Harold est venu à Los Angeles pour faire fortune, afin de pouvoir prétendre à épouser sa promise. Mais il stagne dans son job de petit vendeur…

Quelques spoilers.
 

Avant de voir ce film, qui est mon tout premier Harold Lloyd, je me demandais pourquoi le fameux “troisième géant du burlesque muet” n’avait plus aujourd’hui la même célébrité que Chaplin ou Keaton. Après la vision, la raison apparaît évidente : contrairement aux deux autres acteurs, Lloyd n’a pas vraiment de “personnage” comique. Rien dans son corps qui soit essentiellement burlesque (il n’a ni la fixité atone de Keaton, ni les tiraillements gestuels de Chaplin1), et autour duquel se modèlerait la mise en scène : plutôt sobre, très neutre de caractère, son personnage se caractérise tout au plus par le fait de porter des lunettes, et d’être régulièrement embarrassé – se trouvant de ce fait conscient de lui-même, contrairement aux deux autres qui évoluent dans leur propre univers lunaire.

Rien qui n’entache, cela dit, le génie comique de l’acteur, le talent de Lloyd résidant essentiellement dans des idées de situations2. C’est même ce qui frappe le plus, devant ce film qui pour le reste ne brille pas spécialement par sa personnalité (on évolue dans cet univers de pauvreté débrouillarde et de grands magasins à l’énergie joyeuse, comme tant d’autres comédies de la période – il n’y a là ni le flirt existentialiste d’un Keaton, ni la vibration tragique d’un Chaplin, ni le déchaînement pulsionnel d’un Fatty).
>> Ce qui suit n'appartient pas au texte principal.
(* ===== verification/UpperScan.v ===== *)
(** * UpperScan

    The [unix] half of [src/snapshot/upper_diff.rs]: collecting the facts of
    the upper directory from the host, and verifying them again before the diff
    is returned. The host is an interface ([Host]) whose answers may differ at
    every call: each query carries the value of a logical clock. Linux is
    modelled ([no_symlink_xattrs] through [llistxattr]). *)

From Stdlib Require Import Sorted.
From stdpp Require Import sorting.
From S2P Require Import Prelude Types Text Profile Btree UpperDiff.
Import Digests Scope Diff.
Local Open Scope string_scope.
Local Open Scope list_scope.
Local Open Scope Z_scope.

(** The operating system, as the scan queries it about a path below the anchored
    root; errors are [io::Error] texts. A directory stream yields its names
    ([None] one that is not UTF-8) and then ends or fails. *)
Class Host : Type := {
  host_open_root : nat -> Res unit;
  host_open : nat -> string -> result string unit;
  host_stat_fd : nat -> string -> result string Fingerprint;
  host_stat_at : nat -> string -> result string Fingerprint;
  host_readdir : nat -> string -> list (option string) * option string;
  host_xattrs : nat -> string -> Z;
  host_errno : nat -> string;
  host_read : nat -> string -> result string (list Z);
  host_readlink : nat -> string -> result string (list Z);
  (** POSIX: a directory entry is a nonempty name without a slash. *)
  host_names : forall k d n, Some n ∈ fst (host_readdir k d) -> name_ok n;
}.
Ce que crée Lloyd, ce sont d’abord des configurations scénographiques bien particulières, qu’on pourrait résumer à la façon dont le héros va constamment parvenir à se sortir, “en temps réel” si l’on peut dire, de situations sociales catastrophiques, grâce à une ingéniosité totalement improvisée (par le personnage dans le récit) mais en fait hautement chorégraphiée (à l’image par le comédien). Au point que l’ensemble ressemble dans ses meilleurs moments à une sorte de danse miraculeuse (voir le passage central, où le personnage réussit l’impossible en gérant l’arrivée imprévue de sa fiancée au magasin).
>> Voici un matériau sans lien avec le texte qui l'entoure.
(** The page is accounted for, the directories it names are known. *)
Lemma visit_state j G p0 p w w' P st st' T name id own dirs subs js :
  let D := ("/" ++ p)%string in
  inv (j :: G) p0 [] w P -> it_dir (j_item j) = D -> j_path j = p -> j_tree j = Tree name id own dirs subs ->
  P !! D = Some (st, T) -> Forall (below_job D p) js -> j_tree <$> js = subs ->
  got st' ≡ got st ⊕ own_amount "" id own dirs -> ds_base st' = ds_base st -> ds_parent st' = ds_parent st ->
  ds_root st' = ds_root st -> ds_pending_pages st' = ds_pending_pages st + zlen subs - 1 ->
  ds_pending_children st' = ds_pending_children st ->
  w_states w' = <[D := st']> (w_states w) -> w_out w' = w_out w -> sound_index (tx_records (w_tx w')) ->
  inv (G ++ js) p dirs w' (<[D := (st', T)]> P).
Proof using Type.
  intros D Hi Ed Ej Et HD Hjs Esub Eg Eb Ep Er Epp Epc Es Eo Hs.
  pose proof (plan_state _ _ _ _ _ _ _ _ _ _ Hi HD) as [B1 B2 B3 B4 B5 B6 B7 B8].
  assert (EG : jobs_of D (j :: G) = j :: jobs_of D G) by (unfold jobs_of; by rewrite filter_cons_True).
  assert (EG' : jobs_of D (G ++ js) = jobs_of D G ++ js).
  { rewrite <- (below_jobs_of D p js) at 2 by done. unfold jobs_of. by rewrite list.filter_app. }
  pose proof (in_jobs _ _ _ _ _ _ _ Hi) as Hj. apply list.Forall_cons in Hj as [(Hpl & _ & _ & [Hg Hp] & _) Hj].
  rewrite Et in Hg, Hp. apply grows_inv in Hg as (_ & Hgd & Hgs). apply plain_inv in Hp as (_ & Hpd & Hps).
  rewrite list.Forall_forall in Hgd, Hgs, Hpd, Hps.
  eapply set_state; try done.
  - split; try congruence || done.
    + unfold jobs_amount, kids_amount in *. rewrite (kids_same D P D st) by done. rewrite EG', <- B1, EG, Eg. fold D.
      rewrite loose_eq, loose_nil, !fmap_app, sum_app, fmap_cons. cbn [sum foldr]. change (foldr plus zero) with sum.
      rewrite Et, amt_node. replace ((fun j => amt_at "" (j_tree j)) <$> js) with (amt_at "" <$> subs)
        by (by rewrite <- Esub, <- list_fmap_compose).
      change ((fun d => amt_at (join_path "" (t_name d)) d) <$> dirs) with (amt_kid <$> dirs).
      generalize (sum (amt_kid <$> dirs)) (sum (amt_kid <$> kids D P)) (sum (amt_at "" <$> subs))
        (sum ((fun j => amt_at "" (j_tree j)) <$> jobs_of D G)) (own_amount "" id own dirs). intros a b c e f.
      rewrite plus_zero. amounts.
    + rewrite Epp, B2, EG, EG', <- Esub. unfold zlen. rewrite length_app, length_fmap. simpl. lia.
    + rewrite (kids_same D P D st) by done. congruence.
    + rewrite Ep. destruct (ds_parent st) as [Q|]; [|done]. destruct B8 as ([x HQ] & Hlen & ?). rewrite Eb.
      split_and!; [|done|done]. rewrite lookup_insert_ne by (intros E; rewrite E in Hlen; lia). by rewrite HQ.
  - intros X HX. rewrite loose_ne, loose_nil by done. split; [|done].
    unfold jobs_of. rewrite list.filter_app, filter_cons_False by congruence. fold (jobs_of X G) (jobs_of X js).
    by rewrite (below_jobs_ne D p js X), app_nil_r.
  - apply Forall_app. split; [done|]. apply list.Forall_forall. intros k Hk. rewrite list.Forall_forall in Hjs.
    destruct (Hjs k Hk) as (E1 & E2 & E3). assert (j_tree k ∈ subs) by (rewrite <- Esub; by apply list_elem_of_fmap_2).
    split_and!; [by rewrite E2, <- Ej|by rewrite E1, E2|done|split; auto|rewrite E1, HD; done].
  - apply list.Forall_forall. intros d Hd. destruct (Hpd d Hd). split; [split|]; auto.
  - pose proof (in_distinct _ _ _ _ _ _ _ Hi) as Hnd. destruct j as [it p' t']. simpl in Ej, Et. subst p' t'.
    rewrite fmap_cons, concat_cons, visited_paths in Hnd. rewrite fmap_app, concat_app, (below_jobs_paths D p js), Esub by done.
    unfold sub_dirs at 2 in Hnd. simpl in Hnd. eapply nodup_perm; [exact Hnd|]. solve_Permutation.
Qed.
(** Pages by id, each hashed. *)
Definition verified (by_id : gmap string bytes) : Prop :=
  map_Forall (fun id b => known b /\ parse_digest id = Ok (page_id b)) by_id.

(** A verified page is the page of the snapshot. *)
Lemma verified_page by_id id b pg :
  page_ok pages -> verified by_id -> by_id !! id = Some b -> page_at pages id = Some pg -> decode_page b = Ok pg.
Proof using Type.
  intros Hok Hv Hb (b' & Hb' & Hd)%page_at_get. destruct (Hv id b Hb) as [Hk He].
  by rewrite <- (pages_agree pages id b' b).
Qed.

Lemma named_split (nes : list (string * Entry)) :
  zlen nes = zlen (filter (fun ne => ~ is_dir ne) nes) + zlen (filter is_dir nes).
Proof using Type.
  unfold zlen. induction nes as [|ne nes IH]; [done|]. destruct (decide (is_dir ne)) as [Hd|Hd].
  - rewrite (filter_cons_True is_dir), filter_cons_False by (done || by intros Hx). simpl. lia.
  - rewrite (filter_cons_False is_dir), filter_cons_True by done. simpl. lia.
Qed.

(** The requests for the pages below. *)
Definition child_job (D p : string) (route : list Z) (c : BranchChild) (t : tree) : job :=
  mkJob (mkPageItem D (route ++ [label c]) (digest_string (child_page_id c))) p t.

Lemma child_jobs D p route children subs :
  t_id <$> subs = (fun c => digest (child_page_id c)) <$> children ->
  exists js, Forall (below_job D p) js /\ j_tree <$> js = subs /\
    j_item <$> js = (fun c => mkPageItem D (route ++ [label c]) (digest_string (child_page_id c))) <$> children.
Proof using Type.
  revert subs. induction children as [|c cs IH]; intros [|t ts] E; try done.
  { exists []. split_and!; [constructor|done|done]. }
  rewrite !fmap_cons in E. injection E as E1 E2. destruct (IH ts E2) as (js & Hj & Et & Ei).
  exists (child_job D p route c t :: js). split_and!; [|by rewrite fmap_cons, Et|by rewrite !fmap_cons, Ei].
  constructor; [|done]. split_and!; [done|done|]. simpl. by rewrite digest_text.
Qed.

Lemma visit_ok by_id j G p0 w P :
  page_ok pages -> verified by_id -> inv (j :: G) p0 [] w P ->
  attains cache_ok (visit env managed scope auth_domain snapshot_id codec by_id w (j_item j)) (fun w' => exists new p P',
    inv (G ++ new) p [] w' P' /\ w_frontier w' = w_frontier w ++ (j_item <$> new) /\
    (load new < weight (j_tree j))%nat).
Proof using Type.
  intros Hok Hv Hi. pose proof (in_jobs _ _ _ _ _ _ _ Hi) as Hj. apply list.Forall_cons in Hj as [Hj _].
  destruct Hj as (Hpl & Ed & Ee & [Hg Hp] & [[st T] HD]). unfold visit.
  set (D := it_dir (j_item j)) in *. destruct (j_tree j) as [name id own dirs subs] eqn:Et. simpl in Ee. rewrite Ee.
  apply grows_inv in Hg as ((pg & nes & Hpg & Hn & Ho & Edirs & Esubs) & _).
  eapply attains_bind; [apply (attains_of_res _ (fun b => by_id !! id = Some b)); by intros b ?%ok_or_ok|].
  intros b Hb. rewrite (verified_page by_id id b pg) by done.
  eapply attains_bind; [apply (attains_of_res _ (eq pg)); by intros ? [= <-]|]. intros _ <-.
  assert (Hst : w_states w !! D = Some st) by (rewrite (in_states _ _ _ _ _ _ _ Hi), lookup_fmap, HD; done).
  rewrite Hst. eapply attains_bind; [apply (attains_of_res _ (eq st)); by intros ? [= <-]|]. intros _ <-.
  set (chs := match pg with Leaf _ => [] | Branch _ _ children => children end).
  assert (match pg with Leaf es => (es, []) | Branch _ terminal children => (option_list terminal, children) end =
    (page_entries pg, chs)) as -> by (by destruct pg).
  assert (Ech : page_children pg = (fun c => digest (child_page_id c)) <$> chs) by (by destruct pg).
  destruct (child_jobs D (j_path j) (it_route (j_item j)) chs subs) as (js & Hjs & Ejt & Eji); [congruence|].
  eapply attains_bind; [apply (attains_of_res _ (fun l => for_each (handle_entry D) (mkListed (ds_total st) (ds_files st) []) (page_entries pg) = Ok l)); done|].
  intros l Hl. rewrite Ed in Hl. apply (handle_entries_ok _ _ _ nes) in Hl as (El1 & El2 & El3); [|done..].
  simpl in El1, El2, El3. cbv zeta. rewrite <- Eji, El1, El2, El3.
  assert ((named_dir (j_path j) <$> filter is_dir nes) =
    ((fun d => (("/" ++ join_path (j_path j) (t_name d))%string, t_name d, t_id d)) <$> dirs)) as ->.
  { transitivity ((fun ni => (("/" ++ join_path (j_path j) ni.1)%string, ni.1, ni.2)) <$> ((fun d => (t_name d, t_id d)) <$> dirs)).
    - by rewrite Edirs, <- list_fmap_compose.
    - by rewrite <- list_fmap_compose. }
  rewrite Ed. match goal with |- context [<[_ := ?x]> (w_states w)] => set (st1 := x) end.
  match goal with |- attains cache_ok (fold_m _ ?x _) _ => set (w1 := x) end.
  assert (Hlen : zlen chs = zlen subs).
  { unfold zlen. rewrite <- (length_fmap t_id subs), Esubs, Ech, length_fmap. done. }
  assert (Hi1 : inv (G ++ js) (j_path j) dirs w1 (<[D := (st1, T)]> P)).
  { rewrite Ed. eapply (visit_state j G p0 (j_path j) w w1 P st st1 T name id own dirs subs js);
      try done; [by rewrite <- Ed|by rewrite <- Ed| | |exact (in_sound _ _ _ _ _ _ _ Hi)].
    - split_and!; simpl; [by rewrite Ho|set_solver|]. rewrite Ho. rewrite (named_split nes).
      unfold zlen. rewrite <- (length_fmap (fun d => (t_name d, t_id d)) dirs), Edirs, length_fmap. lia.
    - simpl. rewrite Hlen. pose proof (so_pages _ _ _ _ _ _ _ _ _ (plan_state _ _ _ _ _ _ _ _ _ _ Hi HD)) as Hpp.
      unfold jobs_of in Hpp. rewrite filter_cons_True in Hpp by done. unfold zlen in *. simpl in Hpp. lia. }
  eapply attains_weaken; [eapply (enqueue_kids dirs (G ++ js) (j_path j) w1); [done|exact Hi1|]|].
  { rewrite <- Ed, lookup_insert_eq. done. }
  intros w2 (new & P' & Hi2 & Ef & _ & Hl). exists (js ++ new), (j_path j), P'. split_and!.
  - by rewrite app_assoc.
  - rewrite Ef. simpl. by rewrite fmap_app, app_assoc.
  - rewrite load_app. unfold load at 1. rewrite Ejt. simpl. lia.
Qed.
End Walk.
End IncrementalWalk.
Dommage que le clou du spectacle, cette montée finale de l’immeuble à la grande force symbolique (image cauchemardesque et littérale de l’ascension sociale à tout prix, nécessaire pour obtenir la main de la jeune fille qui attend tout en haut…) n’ait pas la grâce des multiples entrechats chaotiques nous ayant montré, tout au long du film, le héros se sortir ingénieusement des situations les plus scabreuses. De cette escalade, Lloyd appuie alors surtout le côté lent et laborieux, entièrement et passivement subi, en ne laissant plus à son personnage la capacité d’inventer en direct des solutions à ce qu’une fatalité particulièrement acharnée lui envoie à la figure. En ce sens, paradoxalement, il manque presque un vrai “final” épiphanique à Monte là-dessus !, au-delà du caractère naturellement conclusif auquel peut prétendre toute scène spectaculaire – qui ne sait ici pas forcément bien répondre à ce que le reste du film (et sa science comique) avaient patiemment esquissé.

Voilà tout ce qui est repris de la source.